EXERCISE DIRECTIONS ▸ One figure is wanted here: how many lines in the entries hold the word "VInt".

Stored data:
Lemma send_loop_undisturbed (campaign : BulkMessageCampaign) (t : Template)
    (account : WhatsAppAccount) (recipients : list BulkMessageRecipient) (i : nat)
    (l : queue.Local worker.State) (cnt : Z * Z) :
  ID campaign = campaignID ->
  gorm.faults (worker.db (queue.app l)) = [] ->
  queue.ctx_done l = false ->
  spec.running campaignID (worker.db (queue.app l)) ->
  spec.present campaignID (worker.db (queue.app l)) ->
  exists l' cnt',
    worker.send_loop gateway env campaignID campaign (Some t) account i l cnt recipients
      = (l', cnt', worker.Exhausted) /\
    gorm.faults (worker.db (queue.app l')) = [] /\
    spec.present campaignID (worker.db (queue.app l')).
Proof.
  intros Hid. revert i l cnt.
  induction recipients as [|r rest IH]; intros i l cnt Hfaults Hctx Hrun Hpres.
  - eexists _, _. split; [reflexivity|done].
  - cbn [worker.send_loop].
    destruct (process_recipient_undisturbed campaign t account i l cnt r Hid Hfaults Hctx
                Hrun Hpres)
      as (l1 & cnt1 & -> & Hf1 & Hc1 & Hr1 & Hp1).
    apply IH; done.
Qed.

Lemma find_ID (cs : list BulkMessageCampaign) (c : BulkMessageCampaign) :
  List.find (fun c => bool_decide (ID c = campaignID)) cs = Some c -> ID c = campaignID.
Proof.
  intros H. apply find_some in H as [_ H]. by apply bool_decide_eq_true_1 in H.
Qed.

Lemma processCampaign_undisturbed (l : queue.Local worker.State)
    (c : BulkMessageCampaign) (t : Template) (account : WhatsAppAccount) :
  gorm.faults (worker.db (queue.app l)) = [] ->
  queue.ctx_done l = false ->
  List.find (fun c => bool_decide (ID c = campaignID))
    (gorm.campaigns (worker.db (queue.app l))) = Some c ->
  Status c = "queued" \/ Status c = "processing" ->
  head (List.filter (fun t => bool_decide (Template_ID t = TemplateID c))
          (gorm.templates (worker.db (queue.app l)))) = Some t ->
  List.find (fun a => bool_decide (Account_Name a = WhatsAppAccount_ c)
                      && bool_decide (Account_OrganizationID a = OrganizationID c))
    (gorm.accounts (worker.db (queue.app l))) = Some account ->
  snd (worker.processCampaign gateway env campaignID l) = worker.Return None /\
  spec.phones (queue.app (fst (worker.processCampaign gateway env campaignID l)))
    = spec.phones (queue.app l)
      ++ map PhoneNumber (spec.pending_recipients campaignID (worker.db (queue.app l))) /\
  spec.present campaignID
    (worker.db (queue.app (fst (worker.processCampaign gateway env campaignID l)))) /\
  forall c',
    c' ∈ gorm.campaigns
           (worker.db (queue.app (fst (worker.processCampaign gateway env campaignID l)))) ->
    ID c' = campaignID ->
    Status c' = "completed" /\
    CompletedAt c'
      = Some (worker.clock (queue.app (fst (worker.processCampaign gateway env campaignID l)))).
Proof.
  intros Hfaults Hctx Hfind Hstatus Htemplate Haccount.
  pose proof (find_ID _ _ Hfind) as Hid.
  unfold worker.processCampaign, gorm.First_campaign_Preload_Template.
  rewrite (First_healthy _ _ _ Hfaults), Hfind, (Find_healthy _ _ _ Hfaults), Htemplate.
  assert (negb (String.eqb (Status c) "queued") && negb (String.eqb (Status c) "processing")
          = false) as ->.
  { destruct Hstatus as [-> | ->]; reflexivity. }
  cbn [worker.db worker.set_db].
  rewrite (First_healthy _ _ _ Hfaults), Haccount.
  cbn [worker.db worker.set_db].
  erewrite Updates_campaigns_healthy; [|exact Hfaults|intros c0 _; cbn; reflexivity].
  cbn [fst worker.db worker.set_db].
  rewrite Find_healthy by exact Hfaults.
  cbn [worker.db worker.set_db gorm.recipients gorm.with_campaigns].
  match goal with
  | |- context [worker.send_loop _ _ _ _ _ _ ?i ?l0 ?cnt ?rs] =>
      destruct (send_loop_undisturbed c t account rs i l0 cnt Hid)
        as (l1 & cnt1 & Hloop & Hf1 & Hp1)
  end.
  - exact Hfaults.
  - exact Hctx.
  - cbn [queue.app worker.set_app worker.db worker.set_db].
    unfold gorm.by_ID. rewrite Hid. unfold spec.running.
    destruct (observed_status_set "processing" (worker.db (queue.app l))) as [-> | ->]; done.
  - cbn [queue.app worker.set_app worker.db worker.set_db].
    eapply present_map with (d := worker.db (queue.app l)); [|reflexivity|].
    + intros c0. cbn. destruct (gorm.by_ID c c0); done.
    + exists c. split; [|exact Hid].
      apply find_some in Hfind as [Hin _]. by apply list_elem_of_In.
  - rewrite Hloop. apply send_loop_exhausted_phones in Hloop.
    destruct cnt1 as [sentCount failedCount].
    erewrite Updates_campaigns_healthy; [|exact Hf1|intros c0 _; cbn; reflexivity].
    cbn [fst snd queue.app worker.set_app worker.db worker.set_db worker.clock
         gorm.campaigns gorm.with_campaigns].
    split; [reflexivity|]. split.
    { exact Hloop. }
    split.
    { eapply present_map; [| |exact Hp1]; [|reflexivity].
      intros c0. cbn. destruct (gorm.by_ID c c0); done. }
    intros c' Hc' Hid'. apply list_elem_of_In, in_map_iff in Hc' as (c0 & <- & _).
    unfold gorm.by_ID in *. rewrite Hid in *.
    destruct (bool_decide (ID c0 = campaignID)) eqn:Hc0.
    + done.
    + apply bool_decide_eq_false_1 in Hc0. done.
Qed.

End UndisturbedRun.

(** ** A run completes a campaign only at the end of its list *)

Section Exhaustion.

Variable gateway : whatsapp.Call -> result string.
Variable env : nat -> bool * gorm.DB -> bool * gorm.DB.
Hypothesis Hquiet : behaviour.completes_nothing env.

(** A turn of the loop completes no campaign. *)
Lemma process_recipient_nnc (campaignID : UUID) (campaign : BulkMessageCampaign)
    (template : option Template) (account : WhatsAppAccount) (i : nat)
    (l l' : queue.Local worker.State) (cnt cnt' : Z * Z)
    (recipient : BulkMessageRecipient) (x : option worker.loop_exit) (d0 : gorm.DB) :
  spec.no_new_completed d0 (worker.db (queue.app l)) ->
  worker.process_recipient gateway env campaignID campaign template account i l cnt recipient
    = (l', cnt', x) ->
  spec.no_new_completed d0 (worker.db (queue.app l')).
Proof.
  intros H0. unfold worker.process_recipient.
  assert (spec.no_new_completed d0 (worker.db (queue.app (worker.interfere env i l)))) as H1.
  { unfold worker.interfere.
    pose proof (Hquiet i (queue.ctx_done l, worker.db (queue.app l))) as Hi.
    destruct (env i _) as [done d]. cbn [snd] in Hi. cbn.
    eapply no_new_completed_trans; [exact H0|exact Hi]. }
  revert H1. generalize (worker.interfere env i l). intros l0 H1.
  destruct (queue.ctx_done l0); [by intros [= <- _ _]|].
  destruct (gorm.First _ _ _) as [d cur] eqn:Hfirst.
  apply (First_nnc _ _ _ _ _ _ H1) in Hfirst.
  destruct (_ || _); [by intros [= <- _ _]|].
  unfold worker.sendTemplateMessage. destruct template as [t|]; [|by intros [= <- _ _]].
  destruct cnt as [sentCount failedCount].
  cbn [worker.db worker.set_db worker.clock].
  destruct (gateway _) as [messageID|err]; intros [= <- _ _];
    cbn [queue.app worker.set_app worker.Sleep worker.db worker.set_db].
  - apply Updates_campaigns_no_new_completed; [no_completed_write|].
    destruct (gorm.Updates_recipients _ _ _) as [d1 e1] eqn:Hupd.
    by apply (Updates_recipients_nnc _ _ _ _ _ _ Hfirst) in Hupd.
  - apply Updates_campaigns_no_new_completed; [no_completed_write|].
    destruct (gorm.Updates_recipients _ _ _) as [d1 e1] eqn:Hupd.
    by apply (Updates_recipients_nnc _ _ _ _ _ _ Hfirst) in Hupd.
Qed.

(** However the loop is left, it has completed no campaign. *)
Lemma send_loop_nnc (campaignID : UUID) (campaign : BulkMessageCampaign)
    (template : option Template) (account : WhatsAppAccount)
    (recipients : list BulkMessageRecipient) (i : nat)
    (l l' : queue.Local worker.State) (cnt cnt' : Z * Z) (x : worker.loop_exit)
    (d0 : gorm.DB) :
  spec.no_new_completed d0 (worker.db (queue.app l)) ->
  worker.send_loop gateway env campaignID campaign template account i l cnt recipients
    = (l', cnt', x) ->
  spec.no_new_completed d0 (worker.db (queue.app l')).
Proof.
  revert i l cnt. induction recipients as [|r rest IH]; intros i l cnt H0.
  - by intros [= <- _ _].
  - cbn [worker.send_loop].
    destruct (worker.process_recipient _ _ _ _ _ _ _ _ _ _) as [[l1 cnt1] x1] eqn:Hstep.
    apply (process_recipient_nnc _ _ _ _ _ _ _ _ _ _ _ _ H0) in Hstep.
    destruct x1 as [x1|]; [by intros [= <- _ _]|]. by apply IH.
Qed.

==

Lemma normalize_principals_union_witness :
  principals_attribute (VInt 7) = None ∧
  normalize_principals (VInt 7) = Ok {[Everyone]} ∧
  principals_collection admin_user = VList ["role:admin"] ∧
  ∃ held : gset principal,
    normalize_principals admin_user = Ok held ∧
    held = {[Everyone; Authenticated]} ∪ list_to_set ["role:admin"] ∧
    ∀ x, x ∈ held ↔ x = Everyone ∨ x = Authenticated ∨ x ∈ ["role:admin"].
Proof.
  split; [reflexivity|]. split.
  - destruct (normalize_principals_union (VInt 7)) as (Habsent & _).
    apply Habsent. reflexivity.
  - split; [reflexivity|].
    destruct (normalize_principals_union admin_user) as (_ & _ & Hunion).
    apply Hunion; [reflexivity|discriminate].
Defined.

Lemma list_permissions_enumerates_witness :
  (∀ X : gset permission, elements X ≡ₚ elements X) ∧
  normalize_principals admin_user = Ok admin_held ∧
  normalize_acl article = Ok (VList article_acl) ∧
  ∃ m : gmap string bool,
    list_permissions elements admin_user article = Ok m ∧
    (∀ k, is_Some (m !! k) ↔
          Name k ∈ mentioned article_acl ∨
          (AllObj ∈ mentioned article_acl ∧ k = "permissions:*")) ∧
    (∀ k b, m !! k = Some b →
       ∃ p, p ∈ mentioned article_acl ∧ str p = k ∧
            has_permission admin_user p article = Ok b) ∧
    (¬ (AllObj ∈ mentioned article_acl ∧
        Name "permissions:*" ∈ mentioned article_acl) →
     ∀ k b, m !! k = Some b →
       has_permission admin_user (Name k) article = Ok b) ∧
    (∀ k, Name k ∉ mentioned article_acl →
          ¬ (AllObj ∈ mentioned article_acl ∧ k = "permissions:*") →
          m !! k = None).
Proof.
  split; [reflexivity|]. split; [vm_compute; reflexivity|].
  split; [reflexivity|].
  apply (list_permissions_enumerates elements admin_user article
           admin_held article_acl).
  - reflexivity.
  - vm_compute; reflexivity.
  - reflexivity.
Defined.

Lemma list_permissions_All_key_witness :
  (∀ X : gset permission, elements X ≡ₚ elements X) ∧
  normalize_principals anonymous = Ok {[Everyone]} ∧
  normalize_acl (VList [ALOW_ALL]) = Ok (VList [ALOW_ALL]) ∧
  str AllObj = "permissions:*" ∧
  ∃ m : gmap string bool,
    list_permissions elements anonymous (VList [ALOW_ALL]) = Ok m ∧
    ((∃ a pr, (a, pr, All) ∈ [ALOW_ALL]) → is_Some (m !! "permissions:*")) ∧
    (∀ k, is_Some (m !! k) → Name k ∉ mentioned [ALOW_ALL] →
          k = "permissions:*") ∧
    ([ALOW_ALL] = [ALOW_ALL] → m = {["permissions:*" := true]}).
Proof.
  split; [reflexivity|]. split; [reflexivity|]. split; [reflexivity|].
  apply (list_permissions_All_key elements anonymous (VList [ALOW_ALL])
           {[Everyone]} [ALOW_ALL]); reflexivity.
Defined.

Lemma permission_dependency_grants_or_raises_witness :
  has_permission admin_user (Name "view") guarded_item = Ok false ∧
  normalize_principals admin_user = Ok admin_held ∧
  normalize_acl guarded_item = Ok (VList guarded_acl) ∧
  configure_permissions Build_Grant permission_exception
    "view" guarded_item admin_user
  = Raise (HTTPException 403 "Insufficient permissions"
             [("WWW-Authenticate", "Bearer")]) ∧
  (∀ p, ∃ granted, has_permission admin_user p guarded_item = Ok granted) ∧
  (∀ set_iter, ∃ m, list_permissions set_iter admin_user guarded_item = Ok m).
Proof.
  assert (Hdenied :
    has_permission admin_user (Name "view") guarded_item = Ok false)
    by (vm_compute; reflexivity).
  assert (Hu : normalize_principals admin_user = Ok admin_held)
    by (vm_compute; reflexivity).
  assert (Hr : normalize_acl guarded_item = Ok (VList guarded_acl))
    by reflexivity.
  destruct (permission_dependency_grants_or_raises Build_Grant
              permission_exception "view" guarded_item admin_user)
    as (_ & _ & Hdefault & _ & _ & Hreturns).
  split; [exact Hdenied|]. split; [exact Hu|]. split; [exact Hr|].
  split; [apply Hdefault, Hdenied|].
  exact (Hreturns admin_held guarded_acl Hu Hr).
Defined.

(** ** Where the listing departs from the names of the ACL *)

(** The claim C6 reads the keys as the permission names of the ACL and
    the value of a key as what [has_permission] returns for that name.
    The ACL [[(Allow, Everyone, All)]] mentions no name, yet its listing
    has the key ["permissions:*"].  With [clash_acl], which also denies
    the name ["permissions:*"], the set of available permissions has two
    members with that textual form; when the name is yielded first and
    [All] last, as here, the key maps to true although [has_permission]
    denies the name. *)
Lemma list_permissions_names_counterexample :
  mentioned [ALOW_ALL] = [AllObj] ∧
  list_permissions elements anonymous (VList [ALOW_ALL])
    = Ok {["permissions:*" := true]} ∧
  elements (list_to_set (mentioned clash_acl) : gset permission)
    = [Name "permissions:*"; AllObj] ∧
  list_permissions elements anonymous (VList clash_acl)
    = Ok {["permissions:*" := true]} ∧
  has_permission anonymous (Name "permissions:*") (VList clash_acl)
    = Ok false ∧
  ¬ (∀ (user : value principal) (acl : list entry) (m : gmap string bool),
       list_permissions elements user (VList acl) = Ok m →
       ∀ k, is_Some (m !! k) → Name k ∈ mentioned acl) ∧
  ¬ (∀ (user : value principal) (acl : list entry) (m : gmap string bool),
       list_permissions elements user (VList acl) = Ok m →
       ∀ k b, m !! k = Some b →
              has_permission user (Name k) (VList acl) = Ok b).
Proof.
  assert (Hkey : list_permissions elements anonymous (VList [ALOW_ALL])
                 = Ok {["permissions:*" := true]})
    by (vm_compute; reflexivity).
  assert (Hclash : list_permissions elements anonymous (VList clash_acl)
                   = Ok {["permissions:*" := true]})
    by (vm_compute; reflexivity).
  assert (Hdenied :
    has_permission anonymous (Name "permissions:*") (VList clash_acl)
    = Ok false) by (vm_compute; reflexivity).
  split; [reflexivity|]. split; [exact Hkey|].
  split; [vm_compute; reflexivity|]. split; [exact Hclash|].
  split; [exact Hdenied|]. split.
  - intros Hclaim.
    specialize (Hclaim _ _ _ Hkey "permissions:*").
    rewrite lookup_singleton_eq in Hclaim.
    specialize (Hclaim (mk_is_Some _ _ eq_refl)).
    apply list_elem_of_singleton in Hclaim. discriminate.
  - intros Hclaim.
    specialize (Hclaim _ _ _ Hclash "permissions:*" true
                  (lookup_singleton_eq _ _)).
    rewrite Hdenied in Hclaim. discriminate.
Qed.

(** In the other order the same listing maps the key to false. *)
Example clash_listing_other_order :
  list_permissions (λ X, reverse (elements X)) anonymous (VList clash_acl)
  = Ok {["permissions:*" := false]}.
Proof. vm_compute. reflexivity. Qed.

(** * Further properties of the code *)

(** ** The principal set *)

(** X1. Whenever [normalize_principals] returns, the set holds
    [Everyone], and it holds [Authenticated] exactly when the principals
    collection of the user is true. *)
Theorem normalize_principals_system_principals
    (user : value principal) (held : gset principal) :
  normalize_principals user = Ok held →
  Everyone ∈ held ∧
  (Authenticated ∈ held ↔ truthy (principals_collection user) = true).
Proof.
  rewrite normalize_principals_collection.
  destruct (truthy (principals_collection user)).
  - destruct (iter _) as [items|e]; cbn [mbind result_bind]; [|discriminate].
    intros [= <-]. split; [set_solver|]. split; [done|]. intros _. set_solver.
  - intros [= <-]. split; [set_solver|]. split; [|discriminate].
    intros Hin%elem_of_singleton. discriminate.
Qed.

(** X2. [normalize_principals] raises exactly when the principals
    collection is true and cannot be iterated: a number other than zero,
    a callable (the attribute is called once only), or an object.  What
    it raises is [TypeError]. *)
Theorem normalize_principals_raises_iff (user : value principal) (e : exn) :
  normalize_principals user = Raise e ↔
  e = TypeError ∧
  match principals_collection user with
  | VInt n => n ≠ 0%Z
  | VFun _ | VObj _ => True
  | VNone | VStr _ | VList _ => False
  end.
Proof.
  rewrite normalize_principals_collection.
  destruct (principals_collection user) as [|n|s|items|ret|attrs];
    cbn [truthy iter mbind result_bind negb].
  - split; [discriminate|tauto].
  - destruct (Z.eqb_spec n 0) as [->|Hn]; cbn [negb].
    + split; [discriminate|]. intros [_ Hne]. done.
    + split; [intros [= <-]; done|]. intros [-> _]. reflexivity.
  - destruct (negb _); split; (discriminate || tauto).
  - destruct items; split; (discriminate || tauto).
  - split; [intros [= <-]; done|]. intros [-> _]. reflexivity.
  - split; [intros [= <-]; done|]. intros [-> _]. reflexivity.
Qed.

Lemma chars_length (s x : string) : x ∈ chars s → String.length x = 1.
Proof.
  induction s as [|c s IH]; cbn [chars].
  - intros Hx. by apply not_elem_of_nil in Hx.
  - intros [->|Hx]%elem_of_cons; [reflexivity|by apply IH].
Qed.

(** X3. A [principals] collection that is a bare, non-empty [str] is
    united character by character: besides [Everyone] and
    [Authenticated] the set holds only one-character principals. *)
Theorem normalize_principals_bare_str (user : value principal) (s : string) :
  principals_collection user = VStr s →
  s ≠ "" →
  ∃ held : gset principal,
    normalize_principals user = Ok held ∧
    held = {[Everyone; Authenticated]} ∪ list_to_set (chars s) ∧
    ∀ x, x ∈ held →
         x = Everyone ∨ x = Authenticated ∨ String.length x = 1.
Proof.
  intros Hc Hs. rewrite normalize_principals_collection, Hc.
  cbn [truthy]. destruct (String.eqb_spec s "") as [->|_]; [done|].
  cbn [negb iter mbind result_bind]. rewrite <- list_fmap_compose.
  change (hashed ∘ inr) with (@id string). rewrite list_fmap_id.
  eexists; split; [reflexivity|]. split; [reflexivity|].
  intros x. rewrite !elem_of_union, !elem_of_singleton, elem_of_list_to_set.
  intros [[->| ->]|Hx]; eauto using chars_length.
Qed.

TASK RESULT ▸ 4